TLC's John Gidding on updating wallpaper, flooring and more
Architect John Gidding of TLC's "Trading Spaces" joined staff writer Jura Koncius recently for The Washington Post's Home Front online chat. Here is an edited excerpt.
Q: We had wallpaper installed in our entryway, along the staircase wall and in our upper hallway some 30 years ago when we bought our house. The installer did an excellent job, and it still looks nice, but it's really time to update it. Can we have new wallpaper installed over the old, or is it best to have someone strip it and start over? We are ages 68 and 70, so this will not be a do-it-yourself job.
A: You can absolutely wallpaper over old wallpaper. It's a time-honored tradition, after all. You want to make sure the old wallpaper is in good shape, as any deterioration or flocking will show through. But if it's in relatively good shape, the pros have their methods of layering new wallpaper on top of the old.

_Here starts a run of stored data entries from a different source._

(** The printed digits of a byte are read back. *)
Lemma part_digits b cp :
  byte_ok b -> isdigit (cur cp) = false -> cur cp <> 120 -> cur cp <> 88 ->
  part (rev (inv_digits 3 b) ++ cp) = Some (b, cp).
Proof.
  intros Hb Hc Hx HX. pose proof (inv_digits_good b Hb) as G.
  unfold good_digits in G. rewrite !andb_true_iff in G. destruct G as [[[Hd Hv] Hl] Hz].
  set (ds := rev (inv_digits 3 b)) in *. clearbody ds. apply Z.eqb_eq in Hv.
  destruct ds as [|c ds]; [done|]. unfold part. simpl cur in *.
  pose proof Hd as Hd'. simpl in Hd'. apply andb_true_iff in Hd' as [Hc1 _]. rewrite Hc1. simpl negb.
  destruct (Z.eqb_spec c 48) as [->|Hne]; cbn [implb] in Hz.
  - apply bool_decide_eq_true in Hz as [= ->]. simpl tail.
    cbn [app].    rewrite (proj2 (Z.eqb_neq _ _) Hx), (proj2 (Z.eqb_neq _ _) HX). simpl orb. cbv iota.
    destruct cp as [|c cp]; simpl in *; [|rewrite Hc; simpl]; by rewrite <- Hv.
  - rewrite (number_digits 10 (c :: ds)) by done. by rewrite <- Hv.
Qed.

Lemma put_chars_fits buflen cs : forall len out,
  0 <= len -> len + Z.of_nat (length cs) <= buflen ->
  put_chars buflen cs len out = Some (len + Z.of_nat (length cs), out ++ cs).
Proof.
  induction cs as [|c cs IH]; intros len out H0 Hl; cbn [length put_chars] in *.
  - by rewrite Z.add_0_r, app_nil_r.
  - rewrite (proj2 (Z.leb_gt _ _)) by lia. rewrite IH by lia.
    rewrite <- app_assoc. f_equal. f_equal. lia.
Qed.

(** The printed form: the bytes in decimal, a dot after each. *)
Definition dotted (bs : list Z) : list Z := bs ≫= (fun b => rev (inv_digits 3 b) ++ [46]).

Lemma ntoa_loop_fits buflen bs : forall len out,
  0 <= len -> len + Z.of_nat (length (dotted bs)) <= buflen ->
  ntoa_loop buflen bs len out = Some (out ++ dotted bs).
Proof.
  induction bs as [|b bs IH]; intros len out H0 Hl; [by rewrite app_nil_r|].
  unfold dotted in *. rewrite bind_cons, !length_app in Hl. cbn [ntoa_loop].
  rewrite put_chars_fits by lia. cbn [mbind option_bind].
  rewrite put_chars_fits by (cbn [length] in *; lia). cbn [mbind option_bind].
  rewrite IH by (cbn [length] in *; lia). by rewrite bind_cons, <- !app_assoc.
Qed.

Lemma dotted_length bs : bytes_ok bs -> (length (dotted bs) <= 4 * length bs)%nat.
Proof.
  induction 1 as [|b bs Hb Hbs IH]; [simpl; lia|].
  unfold dotted in *. rewrite bind_cons, !length_app.
  pose proof (inv_digits_good b Hb) as G. unfold good_digits in G. rewrite !andb_true_iff in G.
  destruct G as [[_ Hl] _]. apply bool_decide_eq_true in Hl. cbn [length]. lia.
Qed.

Q: I'm really loving the variety of wallpapers out there and want to incorporate one into my home. Do you suggest a smaller space such as a powder room to start? With a really bold pattern and color, any advice?
A: I love exuberant expressions in small rooms. Powder rooms are a good place to start. I wouldn't go super busy with the pattern unless you've found a pattern you're in love with (in which case, pull the trigger). A calm but colorful pattern will bring in energy without overpowering the small space. Make sure you look at removable vinyl wallpapers; they've come a long way and are easy to install yourself.

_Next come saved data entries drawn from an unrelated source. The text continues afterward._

(* ===== verification/GroundSensor.v ===== *)
(** The ground sensor's application:
    [src/attic/ground-sensor/code/src/sentrifarm.c].

    Its configuration, its state machine (one handler run per timer expiry),
    the readings of the 1-Wire string (module OneWire) and the JSON telemetry
    sent through module TcpPush. What the SDK answers during one run of the
    handler comes in as [inputs]; what it is asked to do is logged. An access
    out of bounds, a signed overflow, or running out of fuel in the 1-Wire
    loop gives [None]. Console messages are left out. *)
From S2P Require Import Prelude OneWire IpAddr Format TcpPush.

(** * Constants *)
Definition SENTRI_GPIO_DS18B20_STRING1 := 0.
Definition TRAIT_EXPECTED_THERMALS1 := 1.
Definition SENSOR_POLL_INTERVAL_SECONDS := 60 * 30.
Definition MAX_WIFIUP_RETRY_ATTEMPTS := 22.
Definition MAX_TELEMETRY_RETRY_ATTEMPTS := 20.
Definition DEMO_IPADDRESS := str "192.168.1.1".
Definition DEMO_PORT := 7777.
Definition MAX_TELEMETRY := 3%nat.

Definition ERR_THERMAL1_GPIO := Z.shiftl 1 1.
Definition ERR_WIFI_CONNECT := Z.shiftl 1 3.
Definition ERR_WIFI_AP_NOT_FOUND := Z.shiftl 1 4.
Definition ERR_THERMAL1_NONE_FOUND := Z.shiftl 1 5.
Definition ERR_THERMAL1_SOME_MISSING := Z.shiftl 1 6.

(** * Configuration and state *)
Record sentrifarm_cfg_t := Cfg {
  wait_settle_s : Z;
  wait_sensors_s : Z;
  wait_wifiup_s : Z;
  wait_transmit_s : Z;
  wait_reboot_s : Z;
  upstream_host : Z;
  upstream_port : Z;
  diag2 : bool;
  deepsleep_us : Z;
  ssid : list Z;
  password : list Z }.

Q: What do you recommend for lighting a large room with a cathedral ceiling (with skylights) when the ceiling isn't wired (except for two ugly can lights over the fireplace)? Two electricians have refused to wire it, because there's no attic over the cathedral ceiling.
A: Swagged pendants never hurt anyone! You can gussy the wires up with chains, but the idea is a simple one. You just need to position a cluster of pendants where they're most needed or position multiple pendants around the large room. The key is to pick the fixtures that make the most sense. I find with swagged pendants, the simpler the better. And most crucially: Put them on dimmers.
Q: I want to replace my burgundy wall-to-wall carpet. I dislike the color but the carpet is in pretty good shape. Assuming I change it within a year, what would be the best move for reselling? I want hardwood floors. Hubby wants wall-to-wall.
A: The best move for reselling is, time and again, hardwood flooring. The least successful move for selling is wall-to-wall carpeting. It's a matter of wanting "new," which is hard to feel when the floors are anything but a hard surface.
Q: What color is best for wood flooring that won't fade? Our home is a split foyer and we are planning on putting in hardwood flooring up and down the steps and continuing it in the public areas of the house and maybe the bedrooms. But the sliding glass door in the rear of the house faces west and gets fantastic sunlight, and the front gets eastern sunlight. I am planning on oak flooring with a maple stain. I fear that a darker stain would fade where the sliding glass door is located.
A: A lot of the engineered hardwood flooring is fade-resistant, so you should talk with your provider to find the best product if you go engineered. If you're going with staining oak, I'd choose a light color - both to avoid fading and because I'm a fan of blond oak floors in well-lit rooms.
Q: My house has a spare room that my husband and I use primarily for watching TV and movies. A couch sits along one wall, and a wall-mounted TV is on the other. My problem is with lighting this space. Currently, there are floor lamps on either end of the couch. Anywhere we put a lamp, it creates a reflection in the TV screen for someone on the couch. But turning off all the lights makes the room too dark. I've thought about putting rope lights behind the TV to light the wall. How do you recommend lighting a media room?
A: I always recommend installing dimmable lamps, because they can be a catchall solution. I've never regretted installing a dimmer anywhere, and they especially make sense in media rooms. But screen glare is a real thing, and although I've seen rope lights behind TVs, they can be distracting and a little too atmospheric. You might want to try a floor or wall lamp with a gooseneck, avoiding the level of the sofa. Another solution could be floor-level orbs at the corners and behind the sofa. (Again, on dimmers.)